Record excerpts:
********************

(* ===== verification/Main.v ===== *)
(** * [main()], the interactive demonstration

    Lines 94-130 of [src/laravel-workos-starterKit/generate_password_hash.py]:
    read a password from standard input, fall back to the example password
    when the line is empty, hash it with the default 600,000 iterations,
    print the record, verify it with the right and with a wrong password,
    and print the two answers.

    Standard output is a stream of code points; [print(s)] appends [s] and
    a newline, and [input(prompt)] writes the prompt without one. Standard
    input is the line [input] returns, with its newline removed, or [None]
    at end of file, where [input] raises [EOFError]. Nothing in [main]
    catches an exception, so one raised by [generate_pbkdf2_hash] ends the
    program after the lines printed so far; this is [Exit_exc].

    Theorems: on every line without lone surrogates, [main] ends normally,
    draws 32 bytes of entropy, and prints a transcript fixed by the line
    and the entropy, in which both verifications report the
    [AttributeError] and the first answer is [Invalid]; a line with a lone
    surrogate ends the program with [UnicodeEncodeError] before any
    entropy is drawn; the count is printed with CPython's thousands
    separator, which only inserts commas into [str(n)]. *)

From Stdlib Require Import String ZArith List Lia Bool.
From S2P Require Import Prelude PyRuntime Utf8 Pbkdf2 Base64 PasswordHash.
Import ListNotations.
Open Scope Z_scope.

(** ** Standard output *)

Definition stdout := list Z.

(** [print(s)] *)
Definition print (s : list Z) : stdout := s ++ [10].

(** [print(f"\n...")]: the f-strings of lines 106, 111, 118 and 127
    start with a newline. *)
Definition nl (s : string) : list Z := 10 :: lit s.

(** ['=' * 50] *)
Definition str_repeat (s : list Z) (n : nat) : list Z := concat (repeat s n).

(** ** [format(n, ',')] *)

(** Digits least significant first; a comma after every third digit that
    has more digits after it. *)
Fixpoint group3_rev (ds : list Z) : list Z :=
  match ds with
  | a :: b :: c :: ((_ :: _) as rest) => a :: b :: c :: 44 :: group3_rev rest
  | _ => ds
  end.

(** [f"{n:,}"] on an [int]: the sign, then the digits of [abs(n)] grouped
    by three from the right. *)
Definition format_thousands (z : Z) : list Z :=
  let ds := rev (group3_rev (rev (str_of_int (Z.abs z)))) in
  if z <? 0 then 45 :: ds else ds.

(** ** [main()] *)

Inductive main_exit :=
| Exit_ok                 (** [main()] returned *)
| Exit_eof                (** [input] raised [EOFError] *)
| Exit_exc (e : exc).     (** [generate_pbkdf2_hash] raised [e] *)

Definition DEFAULT_ITERATIONS : Z := 600000.

Definition check_mark : Z := 0x2713.   (** U+2713, ✓ *)
Definition ballot_x : Z := 0x2717.     (** U+2717, ✗ *)

(** Lines 96-100. *)
Definition main_banner : stdout :=
  print (lit "PBKDF2-SHA256 Password Hash Generator")
  ++ print (str_repeat (lit "=") 50)
  ++ lit "Enter password to hash: ".

(** Lines 102-104: [if not password: ...]. *)
Definition main_password (line : list Z) : list Z * stdout :=
  match line with
  | [] => (lit "mySecurePassword123",
           print (lit "No password provided. Using example password 'mySecurePassword123'"))
  | _ => (line, [])
  end.

(** Lines 111-115. *)
Definition print_record (r : hash_record) : stdout :=
  print (nl "Generated Hash:")
  ++ print (lit "Algorithm: " ++ rec_algorithm r)
  ++ print (lit "Iterations: " ++ format_thousands (rec_iterations r))
  ++ print (lit "Salt (base64): " ++ rec_salt r)
  ++ print (lit "Hash (base64): " ++ rec_hash r).

(** A call of [verify_pbkdf2_hash] with the default count, and what it
    prints. *)
Definition run_verify (password : list Z) (r : hash_record) : bool * stdout :=
  let '(ok, lines) :=
    verify_pbkdf2_hash (PyStr password) (PyStr (rec_hash r)) (PyStr (rec_salt r))
                       DEFAULT_ITERATIONS in
  (ok, concat (map print lines)).

(** Line 120. *)
Definition verdict_line (is_valid : bool) : list Z :=
  lit "Verification result: "
  ++ (if is_valid then check_mark :: lit " Valid" else ballot_x :: lit " Invalid").

(** Line 125. *)
Definition wrong_line (is_wrong_valid : bool) : list Z :=
  lit "Wrong password test: "
  ++ (if negb is_wrong_valid then ballot_x :: lit " Should be invalid"
      else check_mark :: lit " Should be valid").

(** Lines 106-127, once the password is known. *)
Definition main_after_input (password : list Z) (os : os_state)
  : stdout * main_exit * os_state :=
  let out := print (nl "Generating hash with 600,000 iterations...") in
  match generate_pbkdf2_hash (PyStr password) PyNone DEFAULT_ITERATIONS os with
  | (Raise e, os') => (out, Exit_exc e, os')
  | (Ok r, os') =>
      let '(is_valid, out_v) := run_verify password r in
      let '(is_wrong_valid, out_w) := run_verify (lit "wrongPassword") r in
      (out ++ print_record r
           ++ print (nl "Verifying hash...") ++ out_v ++ print (verdict_line is_valid)
           ++ out_w ++ print (wrong_line is_wrong_valid)
           ++ print (nl "Hash generation complete!"),
       Exit_ok, os')
  end.

(** [main()] on the given standard input. *)
Definition main (stdin : option (list Z)) (os : os_state) : stdout * main_exit * os_state :=
  match stdin with
  | None => (main_banner, Exit_eof, os)
  | Some line =>
      let '(password, out_p) := main_password line in
      let '(out, ex, os') := main_after_input password os in
      (main_banner ++ out_p ++ out, ex, os')
  end.

(** ** Building blocks *)

Definition hashlib_error_line : stdout :=
  print (lit "Error during verification: module 'hashlib' has no attribute 'compare_digest'").

(** Any password whose encoding succeeds, checked against a fresh record
    with a positive count, reaches line 88 and prints the
    [AttributeError]. *)
Lemma run_verify_fresh_record (password pw : list Z) (r : hash_record) (password0 : pyval)
    (it : Z) (os os' : os_state) :
  generate_pbkdf2_hash password0 PyNone it os = (Ok r, os') ->
  utf8_encode password = Ok pw ->
  run_verify password r = (false, hashlib_error_line).
Proof.
  intros Hg He. apply generate_record_decodes in Hg as (pw0 & _ & _ & Hs & Hk & _).
  unfold run_verify, verify_pbkdf2_hash, verify_body.
  erewrite verify_with_spec;
    [reflexivity | exact (encode_password_str _ _ He) | exact Hs | exact Hk
    | unfold DEFAULT_ITERATIONS, INT_MAX; lia].
Qed.

(** The digits of [str(n)] for [n >= 0] are ASCII digits. *)
Lemma dec_digits_rev_digits (fuel : nat) (z : Z) :
  0 <= z -> Forall (fun c => 48 <= c <= 57) (dec_digits_rev fuel z).
Proof.
  revert z. induction fuel as [| f IH]; intros z Hz; cbn [dec_digits_rev]; [constructor |].
  constructor; [assert (0 <= z mod 10 < 10) by (apply Z.mod_pos_bound; lia); lia |].
  destruct (z <? 10); [constructor | apply IH; apply Z.div_pos; lia].
Qed.

Definition not_comma (c : Z) : bool := negb (c =? 44).

Lemma filter_group3_rev (ds : list Z) :
  filter not_comma (group3_rev ds) = filter not_comma ds.
Proof.
  induction ds as [ds IH] using list_len_ind.
  destruct ds as [| a [| b [| c [| d rest]]]]; try reflexivity.
  change (group3_rev (a :: b :: c :: d :: rest)) with ([a; b; c; 44] ++ group3_rev (d :: rest)).
  rewrite filter_app, IH by (simpl; lia). cbn [filter app].
  change (not_comma 44) with false. destruct (not_comma a), (not_comma b), (not_comma c); reflexivity.
Qed.

Lemma filter_not_comma_digits (ds : list Z) :
  Forall (fun c => 48 <= c <= 57) ds -> filter not_comma ds = ds.
Proof.
  induction 1 as [| c ds Hc _ IH]; [reflexivity |]. cbn [filter].
  unfold not_comma at 1. destruct (Z.eqb_spec c 44); [lia |]. cbn [negb]. rewrite IH. reflexivity.
Qed.

(** The grouping of the reversed digits: groups of three, each followed
    by a comma, then a last group of one to three digits. *)
Lemma group3_rev_shape (ds : list Z) :
  ds <> [] ->
  exists gs last, group3_rev ds = concat (map (fun g => g ++ [44]) gs) ++ last /\
    Forall (fun g => length g = 3%nat) gs /\ (1 <= length last <= 3)%nat /\
    concat gs ++ last = ds.
Proof.
  induction ds as [ds IH] using list_len_ind. intros Hne.
  destruct ds as [| a [| b [| c [| d rest]]]]; [contradiction | | |
    | destruct (IH (d :: rest) ltac:(simpl; lia) ltac:(discriminate)) as (gs & last & E & Hg & Hl & Hc)].
  - exists [], [a]. cbn. repeat split; auto.
  - exists [], [a; b]. cbn. repeat split; auto.
  - exists [], [a; b; c]. cbn. repeat split; auto.
  - exists ([a; b; c] :: gs), last.
    change (group3_rev (a :: b :: c :: d :: rest)) with ([a; b; c; 44] ++ group3_rev (d :: rest)).
    rewrite E. split; [reflexivity |]. split; [constructor; [reflexivity | exact Hg] |].
    split; [exact Hl |].
    cbn [concat]. rewrite <- app_assoc, Hc. reflexivity.
Qed.

Lemma rev_concat_commas (gs : list (list Z)) :
  rev (concat (map (fun g => g ++ [44]) gs)) = concat (map (fun g => 44 :: g) (map (@rev Z) (rev gs))).
Proof.
  induction gs as [| g gs IH]; [reflexivity |].
  cbn [map concat rev]. rewrite rev_app_distr, IH, !map_app, concat_app. cbn.
  rewrite rev_app_distr, app_nil_r. reflexivity.
Qed.

Lemma rev_concat (gs : list (list Z)) : rev (concat gs) = concat (map (@rev Z) (rev gs)).
Proof.
  induction gs as [| g gs IH]; [reflexivity |].
  cbn [concat rev]. rewrite rev_app_distr, IH, map_app, concat_app. cbn. rewrite app_nil_r.
  reflexivity.
Qed.

Lemma str_digits_nonempty (a : Z) : rev (dec_digits_rev (S (Z.to_nat (Z.log2 a))) a) <> [].
Proof. cbn [dec_digits_rev rev]. intros H. apply app_eq_nil in H as [_ H]. discriminate. Qed.

(** ** Theorems *)

(** C38: [f"{n:,}"] writes the sign, then the digits of [abs(n)] cut into a
    first group of one to three digits and groups of exactly three, each
    after a comma: the commas fall every three digits from the right. *)
Theorem format_thousands_groups (z : Z) :
  exists g gs,
    format_thousands z = (if z <? 0 then [45] else []) ++ g ++ concat (map (fun x => 44 :: x) gs) /\
    (1 <= length g <= 3)%nat /\ Forall (fun x => length x = 3%nat) gs /\
    g ++ concat gs = str_of_int (Z.abs z).
Proof.
  unfold format_thousands, str_of_int. rewrite Z.abs_idemp.
  replace (Z.abs z <? 0) with false by (symmetry; apply Z.ltb_ge; lia).
  set (ds := rev (dec_digits_rev _ (Z.abs z))).
  assert (Hne : rev ds <> []) by (intros H; apply (str_digits_nonempty (Z.abs z));
                                  apply (f_equal (@rev Z)) in H; rewrite rev_involutive in H; exact H).
  destruct (group3_rev_shape (rev ds) Hne) as (gs & last & E & Hg & Hl & Hc).
  exists (rev last), (map (@rev Z) (rev gs)). rewrite E, rev_app_distr, rev_concat_commas.
  split; [destruct (z <? 0); reflexivity |].
  split; [rewrite length_rev; exact Hl |].
  split.
  - apply Forall_forall. intros x Hx. apply in_map_iff in Hx as (g & <- & Hx).
    rewrite length_rev. apply in_rev in Hx. exact (proj1 (Forall_forall _ _) Hg g Hx).
  - rewrite <- rev_concat, <- rev_app_distr, Hc, rev_involutive. reflexivity.
Qed.


(** C3: On any line whose password (the example one when the line is
    empty) has no lone surrogate, [main] returns normally after drawing 32
    bytes of entropy, and prints a transcript fixed by the line and the
    record [generate_pbkdf2_hash] made: both verifications print the
    [AttributeError] of line 88, the right password is reported
    [Invalid], and the wrong one [Should be invalid]. *)
Theorem main_reports_invalid (line : list Z) (os : os_state) :
  no_surrogates (fst (main_password line)) = true ->
  let os' := mkOs (entropy os) (drawn os + 32) in
  exists r,
    generate_pbkdf2_hash (PyStr (fst (main_password line))) PyNone DEFAULT_ITERATIONS os
    = (Ok r, os') /\
    main (Some line) os
    = (main_banner ++ snd (main_password line)
         ++ print (nl "Generating hash with 600,000 iterations...")
         ++ print_record r ++ print (nl "Verifying hash...")
         ++ hashlib_error_line
         ++ print (lit "Verification result: " ++ ballot_x :: lit " Invalid")
         ++ hashlib_error_line
         ++ print (lit "Wrong password test: " ++ ballot_x :: lit " Should be invalid")
         ++ print (nl "Hash generation complete!"),
       Exit_ok, os').
Proof.
  intros Hns os'. destruct (utf8_encode_from_ok 0 _ Hns) as (pw & He & _).
  destruct (generate_none_ok _ pw DEFAULT_ITERATIONS os (encode_password_str _ _ He)) as (r & Hg);
    [unfold DEFAULT_ITERATIONS, INT_MAX; lia |].
  exists r. split; [exact Hg |].
  unfold main. destruct (main_password line) as [password out_p]. cbn [fst snd] in *.
  unfold main_after_input. rewrite Hg.
  rewrite (run_verify_fresh_record password pw r _ _ _ _ Hg He).
  rewrite (run_verify_fresh_record (lit "wrongPassword") (lit "wrongPassword") r _ _ _ _ Hg)
    by reflexivity.
  cbv [verdict_line wrong_line negb]. rewrite !app_assoc. reflexivity.
Qed.

(** C18: A line with a lone surrogate ends [main] with the uncaught
    [UnicodeEncodeError] of line 25, after the banner and the line
    announcing the hash; no entropy is drawn. *)
Theorem main_surrogate_line (pre rest : list Z) (c : Z) (os : os_state) :
  no_surrogates pre = true -> is_surrogate c = true ->
  main (Some (pre ++ c :: rest)) os
  = (main_banner ++ print (nl "Generating hash with 600,000 iterations..."),
     Exit_exc (UnicodeEncodeError c (length pre) (length pre + surrogate_run (c :: rest))), os).
Proof.
  intros Hpre Hc. unfold main.
  replace (main_password (pre ++ c :: rest)) with (pre ++ c :: rest, @nil Z)
    by (destruct pre; reflexivity).
  unfold main_after_input, generate_pbkdf2_hash, encode_password.
  rewrite utf8_encode_surrogate by assumption. reflexivity.
Qed.

(** ** Concrete runs *)

Example format_thousands_600000 : format_thousands DEFAULT_ITERATIONS = lit "600,000".
Proof. reflexivity. Qed.

Example format_thousands_negative : format_thousands (-1234567) = lit "-1,234,567".
Proof. reflexivity. Qed.

Example main_eof (os : os_state) :
  main None os = (lit "PBKDF2-SHA256 Password Hash Generator" ++ [10]
                  ++ lit "==================================================" ++ [10]
                  ++ lit "Enter password to hash: ", Exit_eof, os).
Proof. reflexivity. Qed.

Lemma main_reports_invalid_witness :
  no_surrogates (fst (main_password [])) = true /\
  exists r,
    generate_pbkdf2_hash (PyStr (lit "mySecurePassword123")) PyNone DEFAULT_ITERATIONS demo_os
    = (Ok r, mkOs (entropy demo_os) 32) /\
    main (Some []) demo_os
    = (main_banner
         ++ print (lit "No password provided. Using example password 'mySecurePassword123'")
         ++ print (nl "Generating hash with 600,000 iterations...")
         ++ print_record r ++ print (nl "Verifying hash...")
         ++ hashlib_error_line
         ++ print (lit "Verification result: " ++ ballot_x :: lit " Invalid")
         ++ hashlib_error_line
         ++ print (lit "Wrong password test: " ++ ballot_x :: lit " Should be invalid")
         ++ print (nl "Hash generation complete!"),
       Exit_ok, mkOs (entropy demo_os) 32).
Proof. split; [reflexivity | apply (main_reports_invalid [] demo_os); reflexivity]. Defined.

Lemma main_surrogate_line_witness :
  no_surrogates (lit "ab") = true /\ is_surrogate 0xD800 = true /\
  main (Some (lit "ab" ++ 0xD800 :: lit "c")) demo_os
  = (main_banner ++ print (nl "Generating hash with 600,000 iterations..."),
     Exit_exc (UnicodeEncodeError 0xD800 2 3), demo_os).
Proof.
  split; [reflexivity | split; [reflexivity |]].
  apply (main_surrogate_line (lit "ab") (lit "c") 0xD800 demo_os); reflexivity.
Defined.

********************

Exercise brief: Return only the stretch of the material above from the line holding "by three from the right. *)" through the line holding "[main()] returned *)", copied exactly.

Output:
    by three from the right. *)
Definition format_thousands (z : Z) : list Z :=
  let ds := rev (group3_rev (rev (str_of_int (Z.abs z)))) in
  if z <? 0 then 45 :: ds else ds.

(** ** [main()] *)

Inductive main_exit :=
| Exit_ok                 (** [main()] returned *)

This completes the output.